Puis le lundi soir, pour le repas d’adieux du torontois de Malaisie, on retourne chez le chinois pour le grand jeu i.e. le canard laqué. Les serveurs nous présentent la bête cuite avec la tête et nous servent d’abord le meilleur i.e. la peau croustillante. Celle-ci est découpée en morceaux de six à huit centimètres de côté qui sont déposés sur une petite crêpe fine. On badigeonne avec la sauce idoine avant d’y déposer quelques condiments et de rouler le tout. La bête est retournée en cuisine pour découpage et rapportée plus tard, la tête fendue en deux morceaux longitudinalement avec un poulet dépecé et des morceaux de porc dans une sauce sucrée. Du canard laqué pour 8 $ par personne.

Pas mal du tout pour un weekend, non ?

 

Mon hôtel, ma rue.

Mon hôtel est situé dans le quartier 1, au 05 de la rue Nguyen Van Trang Mon, mon environnement immédiat est strictement vietnamien mais limitrophe au quartier « routard » au sud et au quartier des grands hôtels à l'est. Routard se dit « thay balo » en vietnamien, ce qui se traduit littéralement par « étranger », thay, et « sac au dos », balo comme dans le mot français ballot.

C’est un hôtel à six étages, tout étroit à l’image d’un grand nombre d’édifices de la ville. Deux chambres par étage, une qui donne sur la rue et l’autre sur l’arrière. Au centre un escalier en colimaçon.

J’y suis traité comme un prince, une petite suite avec l’air climatisé, très propre, le petit-déjeuner à la chambre, des fruits à volonté, pamplemousses détaillés en quartiers dont la peau a été enlevée et le merveilleux fruit du dragon. Un fruit ovale de la grosseur d’un petit ballon d’enfant de couleur rose violacé Des pétales pointues jaunes et vertes font comme des aspérités sur le fruit. Le nom de dragon vient sans doute de là. En le coupant on découvre une chair d’un blanc gris remplie de petites graines noires. Cette chair, de la consistance d’une pastèque, est très rafraîchissante. À mon arrivée, après le travail, on apporte de l’eau bouillante pour que je me prépare le thé. Mes vêtements sont lavés pressés suspendus dans mon armoire chaque jour. Un drap blanc immaculé est quotidiennement remplacé et ma couette mince est tout aussi blanche. Un oreiller recouvert d’une taie d’oreiller sur laquelle une fine toile de coton est déposée. Le raffinement à l’orientale. Le tout pour 20 $ canadiens par jour.

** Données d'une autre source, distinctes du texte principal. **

Lemma ds_list k L k' L' y : delay_step k L k' L' -> task_link y = true -> L' !! y = L !! y.
Proof. intros Hs Hy. apply (ds_lists _ _ _ _ Hs); destruct y; done. Qed.

Lemma sched_ok_delay k L k' L' I dl : kernel_ok k L I dl -> delay_step k L k' L' -> sched_ok k' L'.
Proof.
  intros Hko Hs. pose proof (ko_sched _ _ _ _ Hko) as Hk.
  assert (forall y, task_link y = true -> L' !! y = L !! y) as HL by (intros; by eapply ds_list).
  split.
  - apply Hs.
  - intros p Hp. rewrite HL by done. by apply (so_lists _ _ Hk).
  - intros p l x HL0 Hx. rewrite HL in HL0 by done. destruct (so_ready _ _ Hk _ _ _ HL0 Hx) as (t & td & -> & Et & ? & ?).
    destruct (ds_task_back _ _ _ _ _ _ Hs Et) as (v & Et'). by exists t, (set_delay v td).
  - intros t td' Et Hst. destruct (ds_task _ _ _ _ _ _ Hs Et) as (td & v & Et0 & ->).
    destruct (so_on_list _ _ Hk _ _ Et0 Hst) as (l & ? & ?). exists l. by rewrite HL.
  - intros t td' Et. destruct (ds_task _ _ _ _ _ _ Hs Et) as (td & v & Et0 & ->).
    destruct (so_linked _ _ Hk _ _ Et0) as [?|(hd & l & HL0 & Hin)]; [left; by rewrite HL|right].
    exists hd, l. rewrite HL; [done|]. by eapply (ko_typed _ _ _ _ Hko).
  - intros t td' Et Hst. destruct (ds_task _ _ _ _ _ _ Hs Et) as (td & v & Et0 & ->).
    rewrite HL by done. by apply (so_detached _ _ Hk _ _ Et0).
  - intros t td' Et Hst. destruct (ds_task _ _ _ _ _ _ Hs Et) as (td & v & Et0 & ->).
    by apply (so_site _ _ Hk _ _ Et0).
  - intros t td' Et Hst. destruct (ds_task _ _ _ _ _ _ Hs Et) as (td & v & Et0 & ->).
    rewrite (ds_running _ _ _ _ Hs). by apply (so_running _ _ Hk _ _ Et0).
  - intros t Ec. rewrite (ds_running _ _ _ _ Hs) in Ec. destruct (so_current _ _ Hk _ Ec) as [td Et].
    destruct (ds_task_back _ _ _ _ _ _ Hs Et) as (v & ?). by eexists.
  - rewrite (ds_rv _ _ _ _ Hs). eapply rv_ok_ext; [apply Hk|]. intros q. unfold ready_nonempty. by rewrite HL.
Qed.

Lemma kernel_ok_delay k L k' L' I dl dl' :
  kernel_ok k L I dl -> delay_step k L k' L' -> delays_ok k' L' dl' ->
  (forall hd l t, L' !! hd = Some l -> SchedLink t ∈ l -> task_link hd = true) -> kernel_ok k' L' I dl'.
Proof.
  intros Hko Hs Hd Hty. split; [by eapply sched_ok_delay| |done|done|].
  - intros hd l x s Es HL Hx. rewrite (ds_list _ _ _ _ hd Hs) in HL by (destruct hd; done).
    destruct (ko_member _ _ _ _ Hko _ _ _ _ Es HL Hx) as (t & td & -> & Et & ?).
    destruct (ds_task_back _ _ _ _ _ _ Hs Et) as (v & Et'). by eexists _, _.
  - eapply ids_ok_frame; [apply Hko|apply Hs|apply Hs|apply Hs| | |].
    + intros t. split; intros [td Et].
      * destruct (ds_task _ _ _ _ _ _ Hs Et) as (? & ? & ? & _). by eexists.
      * destruct (ds_task_back _ _ _ _ _ _ Hs Et) as (? & ?). by eexists.
    + intros j. by apply (ds_lists _ _ _ _ Hs).
    + intros j Ha Hp. split; [by apply (ds_alloc _ _ _ _ Hs)|by apply (ds_null _ _ _ _ Hs)].
Qed.

(** The delay list after the delay of a task was cancelled. *)
Definition unset (td : TaskDescriptor) (dl : list ptr) : list ptr :=
  match delay td with Some d => without d dl | None => dl end.

Lemma unset_unset td td' dl : delay td' = delay td -> unset td' (unset td dl) = unset td dl.
Proof.
  unfold unset. intros ->. destruct (delay td) as [d|]; [|done]. apply without_not_in.
  by intros [? _]%elem_of_without.
Qed.

Lemma delay_inj : Inj (=) (=) (ObjLink CDelay).
Proof. by intros ? ? [=]. Qed.

(** Linking out an active delay. *)
Section remove_delay.
Context k L I dl d x (h' : gmap link (node link)) (Hko : kernel_ok k L I dl) (Hd : d ∈ dl) (Ed : delays k !! d = Some x).
Hypothesis HR : rep h' (detach (ObjLink CDelay d) L).
Hypothesis Hsl : same_links (ObjLink CDelay d) (links k) h'.

Let k' := set_links h' (set_delays (<[d := set_delay_status TASK_DELAY_INACTIVE x]> (delays k)) k).
Let L' := detach (ObjLink CDelay d) L.

Lemma remove_delay_lists y : y <> ListHead CDelay -> y <> ObjLink CDelay d -> L' !! y = L !! y.
Proof.
  clear HR Hsl. intros Hy Hyd. unfold L'. rewrite lookup_detach_ne by done.
  destruct (L !! y) as [l|] eqn:E; [|done]. cbn. rewrite without_not_in; [done|]. intros Hin.
  pose proof (do_list _ _ _ (ko_delays _ _ _ _ Hko)) as HL. apply Hy.
  apply (rep_disj _ _ (so_rep _ _ (ko_sched _ _ _ _ Hko)) _ _ _ _ (ObjLink CDelay d) E HL); [set_solver|].
  apply elem_of_cons. right. by apply list_elem_of_fmap_2.
Qed.

Lemma remove_delay_step : delay_step k L k' L'.
Proof.
  split; try done; [intros; apply same_but_delay_refl|intros y ?; by apply Hsl|..].
  - intros y Hy. by apply Hsl.
  - intros y Hy Hyd. by apply remove_delay_lists.
Qed.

Ma rue est toute petite et n’apparaît pas sur les cartes touristiques. En arrivant lundi soir, le 1er décembre, à 23h, je n’aurais jamais osé m’y aventurer si on ne m’y avait amené.

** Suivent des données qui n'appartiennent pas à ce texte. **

(** Unlinking the task and freeing its identifier. *)
Lemma wp_unregister h1 bl (Q : unit -> kstate -> Prop) :
  rep h1 L1 -> same_links (SchedLink t) (links k) h1 ->
  (forall h2 h3 mgr3, let k3 := with_ids CTask mgr3 (<[IdLink CTask t := u16 (-1)]> (node_ids k)) h3 (set_blocks bl k) in
     same_links (ObjLink CTask t) h1 h2 -> same_links (IdLink CTask t) h2 h3 ->
     id_rep (Bucket CTask) (mkIdState h3 (<[IdLink CTask t := u16 (-1)]> (node_ids k)) mgr3) L3 (delete id I) -> Q tt k3) ->
  wp (klinks (DoubleLinkListRmNode (ObjLink CTask t)))
    (fun _ k1 => wp (task_id t) (fun id k2 => wp (KTaskIdDelete id) Q k2) k1) (set_blocks bl (set_links h1 k)).
Proof.
  intros HR1 Hsl1 HQ. destruct (ko_ids _ _ _ _ Hko) as [(mgr & Em & Hrep) _ _].
  pose proof (ir_dom _ _ _ _ Hrep _ _ Hid) as Hd. pose proof (ir_max _ _ _ _ Hrep).
  pose proof (ir_node _ _ _ _ Hrep _ _ Hid) as En. cbn [manager node_id] in *.
  apply wp_klinks, (wp_DoubleLinkListRmNode _ L1); [done|right; exists (ListHead CTask), l; split; [apply detached_list|done]|].
  intros h2 HR2 Hsl2. unfold task_id. wp_steps. eapply wp_deref; [exact En|].
  unfold KTaskIdDelete. rewrite u16_small by lia. eapply wp_kid; [exact Em|].
  eapply wp_IdRemoveObj_hit; [by intros ? ? [=]| |exact Hid|].
  { eapply id_rep_frame; [exact Hrep|exact HR2|intros j; by eapply detached_bucket|].
    intros j Hal Hp. split; [by apply Hsl2, Hsl1|]. apply Hsl2; [done|]. by apply Hsl1. }
  intros [h3 ids3 mgr3] Hrep3 Hsl3 Eids3 _ _. cbn [id_links node_id manager] in *. subst ids3. by apply (HQ h2).
Qed.
End recycle.

(** C14: the recycler frees the first closed task: its stack, descriptor, delay and
    links are given back, its identifier is free again, no list holds one of its links
    and the invariant is kept, provided that no delay of the task is active. *)
Theorem ZombieKTaskEntry_recycles k L I dl t td id zs l :
  kernel_ok k L I dl -> L !! ZombieHead = Some (SchedLink t :: zs) -> tasks k !! t = Some td ->
  I !! id = Some (IdLink CTask t) -> L !! ListHead CTask = Some l -> ObjLink CTask t ∈ l ->
  unset td dl = dl -> (forall b, stack_start td = Some b -> b ∈ blocks k) -> os_running_task k <> Some t ->
  isr_count k = 0 -> 0 <= KTaskOsAssignLockNest k < 2 ^ 15 - 1 ->
  wp ZombieKTaskEntry (fun _ k' => freed k t td k' /\ exists L', kernel_ok k' L' (delete id I) dl /\
    L' !! ZombieHead = Some zs /\ L' !! ListHead CTask = Some (unlist (owned t td) l)) k.
Proof.
  intros Hko HL Et Hid HLo Ho Hun Hb Hcur Hisr Hn. pose proof (so_rep _ _ (ko_sched _ _ _ _ Hko)) as HR.
  unfold ZombieKTaskEntry. wp_steps. apply wp_KDEBUG_NOT_IN_INTERRUPT; [done|]. wp_steps. apply wp_CriticalAreaLock; [done|]. wp_steps.
  unfold JudgeZombieKTaskIsNotEmpty. wp_steps. apply wp_klinks. eapply (wp_IsDoubleLinkListEmpty _ L); [done|exact HL|].
  rewrite set_links_id, bool_decide_false by done. cbn [negb]. wp_steps. apply wp_klinks.
  pose proof (rep_first _ _ _ _ HR HL) as Hf. apply wp_get_next; [by eapply alloc_nxt|]. change (links (locked k)) with (links k).
  rewrite Hf. cbn [List.hd mbind option_bind sched_entry]. wp_steps.
  apply wp_klinks, (wp_DoubleLinkListRmNode _ L); [done|right; exists ZombieHead; eexists; split; [exact HL|set_solver]|].
  intros h1 HR1 Hsl1. wp_steps. apply wp_CriticalAreaUnLock; [cbn; lia|]. wp_steps.
  match goal with |- wp _ _ ?s => assert (s = set_links h1 k) as -> end.
  { unfold unlocked, locked. cbn. by rewrite Z.add_simpl_r. }
  eapply wp_task_get; [exact Et|]. wp_steps.
  set (bl := match stack_start td with Some b => blocks k ∖ {[b]} | None => blocks k end).
  apply (wp_free_block _ _ bl); [destruct (stack_start td) as [b|]; [split; [by apply Hb|done]|done]|]. wp_steps.
  eapply wp_mono; [eapply (wp_unregister k L I dl t td id zs l Hko HL Et Hid HLo Ho Hun h1 bl); [done|done|]|].
  2:{ do 2 wp_next. intros ? k3 Hk3. exact Hk3. }
  intros h2 h3 mgr3 k3 Hsl2 Hsl3 Hrep3. cbn beta.
  apply (wp_free_task k3 (detach (IdLink CTask t) (detach (ObjLink CTask t) (detach (SchedLink t) L))) t td); [apply (ir_rep _ _ _ _ Hrep3)|done| |by eapply detached_owned|].
  { intros d Ed. destruct (do_task _ _ _ (ko_delays _ _ _ _ Hko) _ _ _ Et Ed) as (x & Ex & _). by exists x. }
  intros h' L' Hsh3 Hnone. assert (shrinks (owned t td) (links k) L h' L') as Hsh by by eapply shrinks_from.
  split; [by split_and!|]. exists L'. split; [|split].
  - eapply (kernel_ok_shrinks k L I dl t td id); [done|done|by eapply first_is_closed|done..|].
    exists mgr3. split; [apply lookup_insert_eq|]. eapply freed_ids; [done..|].
    intros i Hi. destruct (ko_ids _ _ _ _ Hko) as [(mgr & _ & Hrep) _ _].
    pose proof (ir_node _ _ _ _ Hrep _ _ Hi) as E1. pose proof (ir_node _ _ _ _ Hrep _ _ Hid) as E2. congruence.
  - by eapply shrunk_zombies.
  - by rewrite (sh_lists _ _ _ _ _ Hsh), HLo by by apply not_owned_head.
Qed.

De la fenêtre de ma chambre qui donne sur la rue, je vois la vie quotidienne se dérouler. Dès 5h30, un peu avant l’aube, la rue commence à s’animer. Des femmes et des hommes enfourchent leur moto pour aller au travail et la porte de l’impasse, face à l’hôtel, s’ouvre. Cette large porte donne sur une cour intérieure où habitent plusieurs familles. Cette porte d’arche de 3 mètres de large est surmontée d’un petit toit à quatre versants recouvert de tuiles typiquement vietnamiennes à demi-cylindre. Le demi-cylindre du bord du toit est fermé par une pièce ronde à reliefs. Sur les arêtes du toit, des animaux fabuleux, genre de gargouilles, faits de ciment. Très belle et ancienne porte très ouvragée mais peu entretenue. Dommage.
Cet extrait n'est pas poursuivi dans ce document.